(* ===== verification/Order.v ===== *)
(** Three-way comparisons: [Ord::cmp], [Ordering::then_with], slices and tuples
    compared lexicographically, and the class of comparisons that are total
    orders whose [Equal] is equality. *)

From Stdlib Require Import Strings.Byte.
From Stdlib Require Import Sorting.Sorted.
From stdpp Require Import base numbers list option sorting.
From S2P Require Import Prelude Bytes.

#[local] Open Scope Z_scope.

Class TotalOrder {A} (cmp : A -> A -> comparison) : Prop := {
  cmp_eq a b : cmp a b = Eq <-> a = b;
  cmp_opp a b : cmp b a = CompOpp (cmp a b);
  cmp_lt_trans a b c : cmp a b = Lt -> cmp b c = Lt -> cmp a c = Lt;
}.
#[export] Hint Mode TotalOrder + ! : typeclass_instances.

(** [Ordering::then_with]. *)
Definition then_cmp (c d : comparison) : comparison := match c with Eq => d | c => c end.

(** [option_cmp]: [None] sorts first, as the derived [Ord] of [Option]. *)
Definition option_cmp {A} (cmp : A -> A -> comparison) (a b : option A) : comparison :=
  match a, b with
  | None, None => Eq
  | None, Some _ => Lt
  | Some _, None => Gt
  | Some a, Some b => cmp a b
  end.

(** Slices: lexicographic, a prefix sorts first. *)
Fixpoint list_cmp {A} (cmp : A -> A -> comparison) (a b : list A) : comparison :=
  match a, b with
  | [], [] => Eq
  | [], _ :: _ => Lt
  | _ :: _, [] => Gt
  | x :: a, y :: b => then_cmp (cmp x y) (list_cmp cmp a b)
  end.

Definition pair_cmp {A B} (ca : A -> A -> comparison) (cb : B -> B -> comparison)
    (p q : A * B) : comparison := then_cmp (ca p.1 q.1) (cb p.2 q.2).

Lemma then_cmp_Lt c d : then_cmp c d = Lt <-> c = Lt \/ c = Eq /\ d = Lt.
Proof. destruct c, d; simpl; naive_solver. Qed.
Lemma then_cmp_Eq c d : then_cmp c d = Eq <-> c = Eq /\ d = Eq.
Proof. destruct c, d; simpl; naive_solver. Qed.
Lemma then_cmp_opp c d : then_cmp (CompOpp c) (CompOpp d) = CompOpp (then_cmp c d).
Proof. by destruct c. Qed.

#[export] Instance Z_compare_order : TotalOrder Z.compare.
Proof.
  split.
  - apply Z.compare_eq_iff.
  - intros. apply Z.compare_antisym.
  - intros a b c. rewrite !Z.compare_lt_iff. lia.
Qed.

#[export] Instance pair_cmp_order {A B} ca cb `{!TotalOrder ca, !TotalOrder cb} :
  TotalOrder (@pair_cmp A B ca cb).
Proof.
  split; unfold pair_cmp.
  - intros [a1 b1] [a2 b2]. rewrite then_cmp_Eq, !cmp_eq. naive_solver.
  - intros [a1 b1] [a2 b2]. cbn. by rewrite (cmp_opp a1), (cmp_opp b1), then_cmp_opp.
  - intros [a1 b1] [a2 b2] [a3 b3]. cbn. rewrite !then_cmp_Lt, !cmp_eq.
    intros [|[-> ?]] [|[-> ?]]; eauto using cmp_lt_trans.
Qed.

#[export] Instance option_cmp_order {A} c `{!TotalOrder c} : TotalOrder (@option_cmp A c).
Proof.
  split.
  - intros [a|] [b|]; simpl; rewrite ?cmp_eq; naive_solver.
  - intros [a|] [b|]; simpl; [apply cmp_opp|done..].
  - intros [x|] [y|] [z|]; simpl; try done. apply cmp_lt_trans.
Qed.

#[export] Instance list_cmp_order {A} c `{!TotalOrder c} : TotalOrder (@list_cmp A c).
Proof.
  split.
  - induction a as [|x a IH]; intros [|y b]; simpl; try naive_solver.
    rewrite then_cmp_Eq, cmp_eq, IH. naive_solver.
  - induction a as [|x a IH]; intros [|y b]; simpl; try done.
    by rewrite (cmp_opp x), IH, then_cmp_opp.
  - induction a as [|x a IH]; intros [|y b] [|z d]; simpl; try done.
    rewrite !then_cmp_Lt, !cmp_eq.
    intros [|[-> ?]] [|[-> ?]]; eauto using cmp_lt_trans.
Qed.

(** A comparison by an injective key is a total order too. *)
Lemma total_order_on {A B} (key : A -> B) (cmp : B -> B -> comparison) (c : A -> A -> comparison) :
  TotalOrder cmp -> Inj (=) (=) key -> (forall a b, c a b = cmp (key a) (key b)) ->
  TotalOrder c.
Proof.
  intros Hc Hi E. split; intros *; rewrite !E.
  - rewrite cmp_eq. split; [apply (inj key)|congruence].
  - apply cmp_opp.
  - apply cmp_lt_trans.
Qed.

Lemma total_order_by {A B} (key : A -> B) (cmp : B -> B -> comparison) (c : A -> A -> comparison) :
  TotalOrder cmp -> (forall a b, key a = key b -> a = b) ->
  (forall a b, c a b = cmp (key a) (key b)) -> TotalOrder c.
Proof. intros Hc Hi. by apply total_order_on. Qed.

Lemma bytes_cmp_list_cmp a b :
  bytes_cmp a b = list_cmp (fun x y => Z_of_byte x ?= Z_of_byte y) a b.
Proof. revert b. induction a as [|x a IH]; intros [|y b]; simpl; [done..|].
  rewrite <- IH. by destruct (_ ?= _). Qed.

#[export] Instance bytes_cmp_order : TotalOrder bytes_cmp.
Proof.
  refine (total_order_on id (list_cmp (fun x y => Z_of_byte x ?= Z_of_byte y)) _ _ _ _);
    [|apply bytes_cmp_list_cmp].
  apply list_cmp_order.
  by refine (total_order_on Z_of_byte Z.compare _ _ _ _).
Qed.

(** ** The order as a relation *)

Section relation.
  Context {A} (cmp : A -> A -> comparison) `{!TotalOrder cmp}.

Definition lt_by (a b : A) : Prop := cmp a b = Lt.
Definition le_by (a b : A) : Prop := cmp a b <> Gt.

#[export] Instance le_by_dec : RelDecision le_by.
  Proof. unfold le_by. intros a b. solve_decision. Defined.
#[export] Instance lt_by_dec : RelDecision lt_by.
  Proof. unfold lt_by. intros a b. solve_decision. Defined.

Lemma cmp_refl a : cmp a a = Eq.
  Proof. by apply (cmp_eq (cmp := cmp)). Qed.
Lemma cmp_gt_lt a b : cmp a b = Gt <-> cmp b a = Lt.
  Proof. rewrite (cmp_opp (cmp := cmp) a b). by destruct (cmp a b). Qed.

#[export] Instance lt_by_trans : Transitive lt_by.
  Proof. intros a b c. apply cmp_lt_trans. Qed.
Lemma le_by_spec a b : le_by a b <-> lt_by a b \/ a = b.
  Proof. unfold le_by, lt_by. rewrite <- (cmp_eq (cmp := cmp)). destruct (cmp a b); naive_solver. Qed.
#[export] Instance le_by_refl : Reflexive le_by.
  Proof. intros a. apply le_by_spec. by right. Qed.
#[export] Instance le_by_trans : Transitive le_by.
  Proof.
    intros a b c. rewrite !le_by_spec. intros [?| ->] [?| ->]; auto.
    left. by etrans.
  Qed.
#[export] Instance le_by_anti : AntiSymm (=) le_by.
  Proof.
    intros a b Hab Hba. unfold le_by in *. rewrite (cmp_opp (cmp := cmp) a b) in Hba.
    apply (cmp_eq (cmp := cmp)). by destruct (cmp a b).
  Qed.
#[export] Instance le_by_total : Total le_by.
  Proof. intros a b. unfold le_by. rewrite (cmp_opp (cmp := cmp) a b). destruct (cmp a b); naive_solver. Qed.
Lemma lt_by_irrefl a : ~ lt_by a a.
  Proof. unfold lt_by. by rewrite cmp_refl. Qed.
End relation.

(** Appending an element above the last one keeps a sequence strictly sorted. *)
Lemma strongly_sorted_snoc {A} (R : relation A) `{!Transitive R} l x :
  StronglySorted R l -> (forall y, last l = Some y -> R y x) -> StronglySorted R (l ++ [x]).
Proof.
  intros Hl Hx. apply StronglySorted_app_2; [|done|repeat constructor].
  intros a b Ha Hb. apply list_elem_of_singleton in Hb as ->.
  destruct (last l) as [y|] eqn:E; [|apply last_None in E as ->; by apply not_elem_of_nil in Ha].
  specialize (Hx y eq_refl).
  apply last_Some in E as [k ->]. apply elem_of_app in Ha as [Ha|Ha].
  - etrans; [|done]. apply StronglySorted_app in Hl as (Hd & _ & _).
    apply Hd; [done|by apply list_elem_of_singleton].
  - by apply list_elem_of_singleton in Ha as ->.
Qed.

Lemma strongly_sorted_cons2 {A} (R : relation A) `{!Transitive R} x y l :
  StronglySorted R (x :: y :: l) <-> R x y /\ StronglySorted R (y :: l).
Proof.
  split.
  - intros [? Hx]%StronglySorted_inv. by inversion Hx.
  - intros [Hxy Hs]. constructor; [done|]. pose proof Hs as [_ Hy]%StronglySorted_inv.
    constructor; [done|]. eapply Forall_impl; [done|]. intros z Hz. by etrans.
Qed.

(** ** Stable sorting

    [slice::sort_by]: the result of a stable sort is determined by the order,
    so an insertion sort stands for it. *)

Section sort_by.
Context {A} (cmp : A -> A -> comparison).

Fixpoint insert_by (x : A) (l : list A) : list A :=
  match l with
  | [] => [x]
  | y :: l => match cmp x y with Gt => y :: insert_by x l | _ => x :: y :: l end
  end.
Definition sort_by (l : list A) : list A := foldr insert_by [] l.

Lemma insert_by_perm x l : insert_by x l ≡ₚ x :: l.
Proof.
  induction l as [|y l IH]; [done|]. simpl. destruct (cmp x y); [done..|].
  rewrite IH. constructor.
Qed.
Lemma sort_by_perm l : sort_by l ≡ₚ l.
Proof. induction l as [|x l IH]; [done|]. simpl. by rewrite insert_by_perm, IH. Qed.
End sort_by.

(** Sorting by a key that no two elements share sorts strictly. *)
Lemma sort_by_strict {A K} (key : A -> K) (kcmp : K -> K -> comparison) `{!TotalOrder kcmp} (l : list A) :
  NoDup (map key l) ->
  StronglySorted (lt_by kcmp) (map key (sort_by (fun a b => kcmp (key a) (key b)) l)).
Proof.
  induction l as [|x l IH]; cbn [map sort_by foldr]; [constructor|].
  intros [Hx Hn]%NoDup_cons. specialize (IH Hn). fold (sort_by (fun a b => kcmp (key a) (key b)) l).
  assert (key x ∉ map key (sort_by (fun a b => kcmp (key a) (key b)) l)) as Hx'
    by (by rewrite (Permutation_map key (sort_by_perm _ l))).
  clear Hx Hn. revert IH Hx'. generalize (sort_by (fun a b => kcmp (key a) (key b)) l).
  induction l0 as [|y k IHk]; intros Hs Hx'; cbn [insert_by map]; [repeat constructor|].
  cbn [map] in Hs, Hx'. apply not_elem_of_cons in Hx' as [Hne Hx'].
  pose proof Hs as [Hk Hy]%StronglySorted_inv.
  destruct (kcmp (key x) (key y)) eqn:E.
  - apply cmp_eq in E. done.
  - cbn [map]. constructor; [done|]. constructor; [done|].
    eapply Forall_impl; [done|]. intros z. by apply cmp_lt_trans.
  - cbn [map]. constructor; [by apply IHk|].
    rewrite (Permutation_map key (insert_by_perm _ x k)). cbn [map].
    constructor; [|done]. by apply cmp_gt_lt.
Qed.

(** Two strictly sorted sequences with the same members are equal. *)
Lemma sorted_key_unique {A K} (key : A -> K) (kcmp : K -> K -> comparison) `{!TotalOrder kcmp} (l k : list A) :
  StronglySorted (lt_by kcmp) (map key l) -> StronglySorted (lt_by kcmp) (map key k) ->
  (forall x, x ∈ l <-> x ∈ k) -> l = k.
Proof.
  assert (Hkey : forall m, StronglySorted (lt_by kcmp) (map key m) ->
    StronglySorted (fun x y => lt_by kcmp (key x) (key y)) m /\ NoDup m).
  { induction m as [|x m IH]; cbn [map]; [intros _; split; constructor|].
    intros [[Hs Hn]%IH Hx]%StronglySorted_inv. rewrite Forall_forall in Hx.
    assert (forall y, y ∈ m -> lt_by kcmp (key x) (key y)) as Hlt
      by (intros y Hy; apply Hx; by apply (list_elem_of_fmap_2 key)).
    split; constructor; [exact Hs|by apply Forall_forall| |exact Hn].
    intros Hin%Hlt. by apply (lt_by_irrefl kcmp) in Hin. }
  intros [Hl Hnl]%Hkey [Hk Hnk]%Hkey Hmem.
  apply (StronglySorted_unique_strong (fun x y => lt_by kcmp (key x) (key y))); [|done..|by apply NoDup_Permutation].
  intros x y _ _ Hxy Hyx. exfalso. apply (lt_by_irrefl kcmp (key x)). by etrans.
Qed.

#### [REQUIRED WORK]
Print again the lines of the entries above that fall between the line holding "split; constructor; [exact" and the line holding "intros [Hl Hnl]%Hkey [Hk Hnk]%Hkey Hmem.", inclusive, exactly as they stand.

#### [SOLUTION BELOW]
    split; constructor; [exact Hs|by apply Forall_forall| |exact Hn].
    intros Hin%Hlt. by apply (lt_by_irrefl kcmp) in Hin. }
  intros [Hl Hnl]%Hkey [Hk Hnk]%Hkey Hmem.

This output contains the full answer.